▶ Instructions to follow
Among the lines below, restate word for word only those from the line with "integers (epoch milliseconds, counts, limits)" through the line with "that lower-casing keeps", with both end lines kept.

=-=-=

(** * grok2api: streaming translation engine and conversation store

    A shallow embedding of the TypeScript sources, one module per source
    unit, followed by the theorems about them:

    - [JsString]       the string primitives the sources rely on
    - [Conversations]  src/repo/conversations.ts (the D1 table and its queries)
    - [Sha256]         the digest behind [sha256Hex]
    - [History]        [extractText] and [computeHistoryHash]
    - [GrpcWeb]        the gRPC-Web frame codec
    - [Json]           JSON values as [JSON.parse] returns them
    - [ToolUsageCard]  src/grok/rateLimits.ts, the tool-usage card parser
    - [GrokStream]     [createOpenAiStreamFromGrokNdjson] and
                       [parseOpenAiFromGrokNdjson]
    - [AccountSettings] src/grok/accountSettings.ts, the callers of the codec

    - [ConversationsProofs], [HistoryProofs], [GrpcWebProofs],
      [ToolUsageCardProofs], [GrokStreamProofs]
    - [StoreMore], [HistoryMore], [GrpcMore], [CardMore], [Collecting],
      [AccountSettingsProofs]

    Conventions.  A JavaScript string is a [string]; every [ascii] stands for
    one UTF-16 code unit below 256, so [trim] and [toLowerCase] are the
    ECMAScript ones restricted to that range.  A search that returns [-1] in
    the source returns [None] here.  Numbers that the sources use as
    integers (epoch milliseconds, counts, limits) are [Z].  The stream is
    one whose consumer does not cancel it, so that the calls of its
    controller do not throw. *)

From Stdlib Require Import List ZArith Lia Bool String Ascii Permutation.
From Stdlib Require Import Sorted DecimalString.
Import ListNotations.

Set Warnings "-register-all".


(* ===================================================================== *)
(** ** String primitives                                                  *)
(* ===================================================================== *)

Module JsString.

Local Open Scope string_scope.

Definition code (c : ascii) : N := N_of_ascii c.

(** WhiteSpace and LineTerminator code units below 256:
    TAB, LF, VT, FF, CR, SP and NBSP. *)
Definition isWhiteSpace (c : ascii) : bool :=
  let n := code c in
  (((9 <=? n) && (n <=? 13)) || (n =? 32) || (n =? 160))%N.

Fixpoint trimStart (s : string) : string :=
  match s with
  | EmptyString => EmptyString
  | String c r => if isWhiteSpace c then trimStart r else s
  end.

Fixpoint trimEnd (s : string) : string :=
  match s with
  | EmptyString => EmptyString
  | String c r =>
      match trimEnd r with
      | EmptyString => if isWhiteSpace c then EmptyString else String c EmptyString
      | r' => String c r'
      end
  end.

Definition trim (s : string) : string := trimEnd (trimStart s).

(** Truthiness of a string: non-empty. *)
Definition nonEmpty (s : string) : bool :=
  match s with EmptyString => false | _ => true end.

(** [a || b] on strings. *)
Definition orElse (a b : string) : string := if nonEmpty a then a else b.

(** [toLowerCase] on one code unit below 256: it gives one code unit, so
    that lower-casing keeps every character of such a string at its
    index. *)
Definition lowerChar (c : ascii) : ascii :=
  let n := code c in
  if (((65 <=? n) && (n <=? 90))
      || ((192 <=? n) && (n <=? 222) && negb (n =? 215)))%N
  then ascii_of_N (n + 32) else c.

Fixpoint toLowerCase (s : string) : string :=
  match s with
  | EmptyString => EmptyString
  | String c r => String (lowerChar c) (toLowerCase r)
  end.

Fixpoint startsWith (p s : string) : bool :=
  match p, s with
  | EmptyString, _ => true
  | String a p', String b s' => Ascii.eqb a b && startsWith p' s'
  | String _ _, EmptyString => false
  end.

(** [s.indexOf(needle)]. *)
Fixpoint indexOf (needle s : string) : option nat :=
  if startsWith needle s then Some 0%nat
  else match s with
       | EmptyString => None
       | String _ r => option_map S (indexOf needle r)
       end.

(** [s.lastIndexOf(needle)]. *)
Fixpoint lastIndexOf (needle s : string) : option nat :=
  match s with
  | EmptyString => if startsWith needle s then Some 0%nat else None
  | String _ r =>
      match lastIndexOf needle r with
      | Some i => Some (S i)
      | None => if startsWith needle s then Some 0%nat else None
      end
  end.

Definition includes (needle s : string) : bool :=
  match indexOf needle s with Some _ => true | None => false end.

=-=-=

▶ Output for this exercise
    integers (epoch milliseconds, counts, limits) are [Z].  The stream is
    one whose consumer does not cancel it, so that the calls of its
    controller do not throw. *)

From Stdlib Require Import List ZArith Lia Bool String Ascii Permutation.
From Stdlib Require Import Sorted DecimalString.
Import ListNotations.

Set Warnings "-register-all".


(* ===================================================================== *)
(** ** String primitives                                                  *)
(* ===================================================================== *)

Module JsString.

Local Open Scope string_scope.

Definition code (c : ascii) : N := N_of_ascii c.

(** WhiteSpace and LineTerminator code units below 256:
    TAB, LF, VT, FF, CR, SP and NBSP. *)
Definition isWhiteSpace (c : ascii) : bool :=
  let n := code c in
  (((9 <=? n) && (n <=? 13)) || (n =? 32) || (n =? 160))%N.

Fixpoint trimStart (s : string) : string :=
  match s with
  | EmptyString => EmptyString
  | String c r => if isWhiteSpace c then trimStart r else s
  end.

Fixpoint trimEnd (s : string) : string :=
  match s with
  | EmptyString => EmptyString
  | String c r =>
      match trimEnd r with
      | EmptyString => if isWhiteSpace c then EmptyString else String c EmptyString
      | r' => String c r'
      end
  end.

Definition trim (s : string) : string := trimEnd (trimStart s).

(** Truthiness of a string: non-empty. *)
Definition nonEmpty (s : string) : bool :=
  match s with EmptyString => false | _ => true end.

(** [a || b] on strings. *)
Definition orElse (a b : string) : string := if nonEmpty a then a else b.

(** [toLowerCase] on one code unit below 256: it gives one code unit, so
    that lower-casing keeps every character of such a string at its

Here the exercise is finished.